"""
Test cases for LongBench-v2 evaluation utility.
"""

import json
import os
import tempfile

from sglang.test.simple_eval_longbench_v2 import (
    LongBenchV2Eval,
    extract_longbench_v2_answer,
    format_longbench_v2_question,
)


def test_format_longbench_v2_question():
    """Test the official LongBench-v2 question formatting."""
    sample_row = {
        "context": "This is a sample context about environmental issues.",
        "question": "What is the main theme?",
        "A": "Technology",
        "B": "Environment",
        "C": "Economics",
        "D": "Politics",
        "answer": "B",
    }

    formatted = format_longbench_v2_question(sample_row)

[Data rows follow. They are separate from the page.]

Lemma agent_oracle_speaks_the_extension_witness : exists n r, toy_wire = Some (n, r) /\ r = Ok (repeat 5 32).
Proof.
  destruct (agent_oracle_speaks_the_extension toy_answer toy_answer_bytes) with (C := toy_suite) (unc := fun _ : P256Point toy_suite => repeat 4 65) (o := agent_oracle_new (ascii "/run/agent"))
    (id := toy_recipient) (epk := 3 :: repeat 0 32) (P := false) (E := true) (n := MkWire [] []) as (_ & _ & n' & r & H & _ & _ & _ & Hl);
    [reflexivity..|intros _; split; [now apply bytes_okb_ok|reflexivity]|].
  exists n', r. split; [exact H|]. apply Hl.
  - exists []. now exists [].
  - exists LEGACY. split; [now right|]. split; [reflexivity|]. now exists [].
Defined.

    # Verify official template structure
    assert "This is a sample context about environmental issues." in formatted
    assert (
        "What is the correct answer to this question: What is the main theme?"
        in formatted
    )
    assert "(A) Technology" in formatted
    assert "(B) Environment" in formatted
    assert "(C) Economics" in formatted
    assert "(D) Politics" in formatted
    assert "The correct answer is" in formatted
    print("✓ Question formatting works correctly")


def test_extract_longbench_v2_answer():
    """Test the official LongBench-v2 answer extraction."""

    # Test official format: "The correct answer is (A)"
    response1 = "After analyzing the context, The correct answer is (B)."
    assert extract_longbench_v2_answer(response1) == "B"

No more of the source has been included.